(DIRECTIONS):
The material below contains a line with "ZREM k m =>" and a line with "maxlen d =>". Copy exactly those two lines and all lines between them.

(DATASET EXTRACT):
(* ===== verification/RedisModel.v ===== *)
(** * A concrete Redis server

    The instance of [RedisServer] the witnesses run on: a keyspace, a publish
    log and a clock.  It discharges every law of [Redis.RedisLaws], so the
    laws are consistent.  No theorem about the program uses it except through
    the laws. *)

From S2P Require Import Prelude GoStrings Redis.
Local Open Scope Z_scope.

Record server : Type := Server {
  sv_keys : keyspace;
  sv_pubs : list (string * string);
  sv_now : Z;
}.

Definition set_keys (s : server) (ks : keyspace) : server := Server ks s.(sv_pubs) s.(sv_now).

Definition score_le (p q : string * Z) : Prop := p.2 ≤ q.2.

#[export] Instance score_le_dec : RelDecision score_le.
Proof. intros p q. unfold score_le. apply _. Defined.

Definition sort_by_score (z : gmap string Z) : list (string * Z) :=
  merge_sort score_le (map_to_list z).

(** The ID Redis picks for [*]: the clock, or the last ID plus one. *)
Definition next_sid (now : Z) (last : sid) : sid :=
  if bool_decide (last.1 < now ∧ 0 ≤ now) then (now, 0)
  else (Z.max 0 last.1, if decide (0 ≤ last.1) then Z.max 0 (last.2 + 1) else 0).

Definition trim_count (maxlen : Z) (len : nat) : nat :=
  if 0 <? maxlen then (len - Z.to_nat maxlen)%nat else 0%nat.

Definition with_set {R} (s : server) (k : string) (f : gset string → R * keyspace) : result R * server :=
  match as_set s.(sv_keys) k with
  | Some x => (Ok (f x).1, set_keys s (f x).2)
  | None => (Err wrongtype, s)
  end.

Definition with_zset {R} (s : server) (k : string) (f : gmap string Z → R * keyspace) : result R * server :=
  match as_zset s.(sv_keys) k with
  | Some z => (Ok (f z).1, set_keys s (f z).2)
  | None => (Err wrongtype, s)
  end.

Definition model_exec {R} (c : rcmd R) (s : server) : result R * server :=
  let ks := s.(sv_keys) in
  match c in rcmd R return result R * server with
  | GET k =>
      match as_str ks k with Some v => (Ok v, s) | None => (Err wrongtype, s) end
  | SET k v ttl => (Ok (), set_keys s (<[k := Entry (RStr v) (expiry ttl)]> ks))
  | SETNX k v ttl =>
      match ks !! k with
      | None => (Ok true, set_keys s (<[k := Entry (RStr v) (expiry ttl)]> ks))
      | Some _ => (Ok false, s)
      end
  | DEL k => (Ok (Zcount (bool_decide (is_Some (ks !! k)))), set_keys s (delete k ks))
  | INCRBY k d =>
      match as_str ks k with
      | None => (Err wrongtype, s)
      | Some v =>
          match match v with None => (0, true) | Some v => ParseInt v end with
          | (n, true) =>
              if bool_decide (in_int64 (n + d))
              then (Ok (n + d),
                    set_keys s (<[k := Entry (RStr (FormatInt (n + d))) (ttl_of ks k)]> ks))
              else (Err not_an_integer, s)
          | (_, false) => (Err not_an_integer, s)
          end
      end
  | SADD k m => with_set s k (λ x, (Zcount (bool_decide (m ∉ x)), put_set ks k ({[m]} ∪ x)))
  | SREM k m => with_set s k (λ x, (Zcount (bool_decide (m ∈ x)), put_set ks k (x ∖ {[m]})))
  | SMEMBERS k => with_set s k (λ x, (elements x, ks))
  | ZADD k sc m =>
      with_zset s k (λ z, (Zcount (bool_decide (z !! m = None)), put_zset ks k (<[m := sc]> z)))
  | ZREM k m =>
      with_zset s k (λ z, (Zcount (bool_decide (is_Some (z !! m))), put_zset ks k (delete m z)))
  | ZRANGE_ALL k => with_zset s k (λ z, ((sort_by_score z).*1, ks))
  | ZRANGE_FIRST k => with_zset s k (λ z, (head (sort_by_score z), ks))
  | ZRANGEBYSCORE k lo hi =>
      with_zset s k (λ z, ((sort_by_score (filter (λ p, lo ≤ p.2 ≤ hi) z)).*1, ks))
  | ZREMRANGEBYSCORE k hi =>
      with_zset s k (λ z, (Z.of_nat (size (filter (λ p, p.2 ≤ hi) z)),
                           put_zset ks k (filter (λ p, ¬ p.2 ≤ hi) z)))
  | ZCARD k => with_zset s k (λ z, (Z.of_nat (size z), ks))
  | PEXPIRE k ms =>
      match ks !! k with
      | None => (Ok 0, s)
      | Some e =>
          (Ok 1, set_keys s (if 0 <? ms then <[k := Entry e.(e_val) (Some ms)]> ks else delete k ks))
      end
  | XADD k maxlen d =>
      match as_stream ks k with
      | Some (last, es) =>
          let i := next_sid s.(sv_now) last in
          (Ok (format_sid i),
           set_keys s (put_stream ks k i
             (drop (trim_count maxlen (S (length es))) (es ++ [(i, d)]))))
      | None => (Err wrongtype, s)
      end
  | XRANGE k start =>
      match as_stream ks k, ParseUint start with
      | Some (_, es), NumOk ms =>
          (Ok ((λ p, (format_sid p.1, p.2)) <$> filter (λ p, ms ≤ p.1.1) es), s)
      | Some _, _ => (Err bad_stream_id, s)
      | None, _ => (Err wrongtype, s)
      end
  | XRANGE_FIRST k =>
      match as_stream ks k with
      | Some (_, es) => (Ok ((λ p, (format_sid p.1, p.2)) <$> head es), s)
      | None => (Err wrongtype, s)
      end
  | XTRIM_MINID k minid =>
      match as_stream ks k with
      | Some (last, es) =>
          if minid.1 <? 0 then (Err bad_stream_id, s)
          else
            let keep := filter (λ p, ¬ sid_lt p.1 minid) es in
            (Ok (Z.of_nat (length es) - Z.of_nat (length keep)),
             if decide (ks !! k = None) then s else set_keys s (put_stream ks k last keep))
      | None => (Err wrongtype, s)
      end
  | SCAN prefix => (Ok (filter (λ k, HasPrefix k prefix = true) (map_to_list ks).*1), s)
  | PUBLISH ch payload =>
      (Ok 1, Server ks (s.(sv_pubs) ++ [(ch, payload)]) s.(sv_now))
  | PING => (Ok (), s)
  end.

#[export] Instance model_redis : RedisServer server := {
  keys := sv_keys;
  pubs := sv_pubs;
  exec R := @model_exec R;
  elapse d s := Server (age (Z.of_N d) s.(sv_keys)) s.(sv_pubs) (s.(sv_now) + Z.of_N d);
}.

Definition fresh_server : server := Server ∅ [] 0.

#[local] Instance score_total : Total score_le.
Proof. intros p q. unfold score_le. lia. Qed.
#[local] Instance score_trans : Transitive score_le.
Proof. intros p q r. unfold score_le. lia. Qed.

Lemma sort_by_score_perm z : sort_by_score z ≡ₚ map_to_list z.
Proof. apply merge_sort_Permutation. Qed.

Lemma sort_by_score_lookup (z : gmap string Z) m sc : (m, sc) ∈ sort_by_score z ↔ z !! m = Some sc.
Proof. by rewrite sort_by_score_perm, elem_of_map_to_list. Qed.

Lemma sorted_fst (z : gmap string Z) (l : list (string * Z)) :
  (∀ m sc, (m, sc) ∈ l → z !! m = Some sc) →
  StronglySorted score_le l →
  StronglySorted (λ a b, ∀ x y, z !! a = Some x → z !! b = Some y → x ≤ y) l.*1.
Proof.
  intros Hz. induction 1 as [|[a x] l Hs IH Hall]; simpl; [constructor|].
  constructor.
  - apply IH. intros m sc Hm. apply Hz. by right.
  - apply Forall_forall. intros b Hb x' y Hx' Hy.
    apply list_elem_of_fmap in Hb as [[b' y'] [-> Hb]]; simpl in *.
    rewrite (Hz a x) in Hx' by left. rewrite (Hz b' y') in Hy by (by right).
    rewrite Forall_forall in Hall. specialize (Hall _ Hb). unfold score_le in Hall; simpl in *. by simplify_eq.
Qed.

Lemma sort_by_score_ok z : by_score z (sort_by_score z).*1.
Proof.
  split.
  - by rewrite sort_by_score_perm.
  - apply sorted_fst; [intros; by apply sort_by_score_lookup|].
    apply (StronglySorted_merge_sort score_le).
Qed.

Lemma next_sid_spec now last :
  sid_lt last (next_sid now last) ∧ 0 ≤ (next_sid now last).1 ∧ 0 ≤ (next_sid now last).2.
Proof.
  unfold next_sid, sid_lt. destruct last as [ms seq]; simpl.
  case_bool_decide; [|case_decide]; simpl; lia.
Qed.

Lemma set_keys_id s : set_keys s s.(sv_keys) = s.
Proof. by destruct s. Qed.

Lemma head_by_score (z : gmap string Z) :
  match head (sort_by_score z) with
  | None => z = ∅
  | Some (m, sc) => z !! m = Some sc ∧ ∀ m' sc', z !! m' = Some sc' → sc ≤ sc'
  end.
Proof.
  pose proof (sort_by_score_lookup z) as Hl.
  assert (StronglySorted score_le (sort_by_score z)) as Hs
    by apply (StronglySorted_merge_sort score_le).
  destruct (sort_by_score z) as [|[m sc] l]; simpl.
  - apply map_empty. intros m. destruct (z !! m) as [sc|] eqn:Hm; [|done].
    apply Hl, elem_of_nil in Hm. done.
  - split; [apply Hl; by left|]. intros m' sc' Hm'.
    apply Hl in Hm'. apply elem_of_cons in Hm' as [|Hin]; [simplify_eq; lia|].
    inversion Hs as [|?? _ Hall]; subst. rewrite Forall_forall in Hall.
    apply (Hall _ Hin).
Qed.

Lemma trim_count_ok maxlen n :
  trim_count maxlen (S n) = 0%nat ∨
  (0 < maxlen ∧ maxlen + Z.of_nat (trim_count maxlen (S n)) ≤ Z.of_nat n + 1).
Proof. unfold trim_count. destruct (0 <? maxlen) eqn:H; [|by left]. apply Z.ltb_lt in H. lia. Qed.

#[export] Instance model_laws : RedisLaws server.
Proof.
  split; intros; unfold after; simpl; unfold with_set, with_zset;
    repeat case_match; simplify_eq/=; try done; eauto 8 using sort_by_score_ok.
  - pose proof (head_by_score g) as Hh. repeat case_match; by simplify_eq.
  - pose proof (head_by_score g) as Hh. repeat case_match; by simplify_eq.
  - destruct (next_sid_spec (sv_now s) s0) as (?&?&?).
    eexists _, _. split_and!; eauto using trim_count_ok.
  - destruct n. right. lia.
  - destruct n. by left.
  - destruct o; [done|lia].
  - split; [|done]. eexists. split; [done|]. intros k. rewrite list_elem_of_filter, list_elem_of_fmap. split.
    + intros (Hp & [k' e] & -> & Hin%elem_of_map_to_list). eauto.
    + intros ([e He] & Hp). split; [done|]. exists (k, e). by rewrite elem_of_map_to_list.
Qed.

(SOLUTION TO THE PROBLEM):
  | ZREM k m =>
      with_zset s k (λ z, (Zcount (bool_decide (is_Some (z !! m))), put_zset ks k (delete m z)))
  | ZRANGE_ALL k => with_zset s k (λ z, ((sort_by_score z).*1, ks))
  | ZRANGE_FIRST k => with_zset s k (λ z, (head (sort_by_score z), ks))
  | ZRANGEBYSCORE k lo hi =>
      with_zset s k (λ z, ((sort_by_score (filter (λ p, lo ≤ p.2 ≤ hi) z)).*1, ks))
  | ZREMRANGEBYSCORE k hi =>
      with_zset s k (λ z, (Z.of_nat (size (filter (λ p, p.2 ≤ hi) z)),
                           put_zset ks k (filter (λ p, ¬ p.2 ≤ hi) z)))
  | ZCARD k => with_zset s k (λ z, (Z.of_nat (size z), ks))
  | PEXPIRE k ms =>
      match ks !! k with
      | None => (Ok 0, s)
      | Some e =>
          (Ok 1, set_keys s (if 0 <? ms then <[k := Entry e.(e_val) (Some ms)]> ks else delete k ks))
      end
  | XADD k maxlen d =>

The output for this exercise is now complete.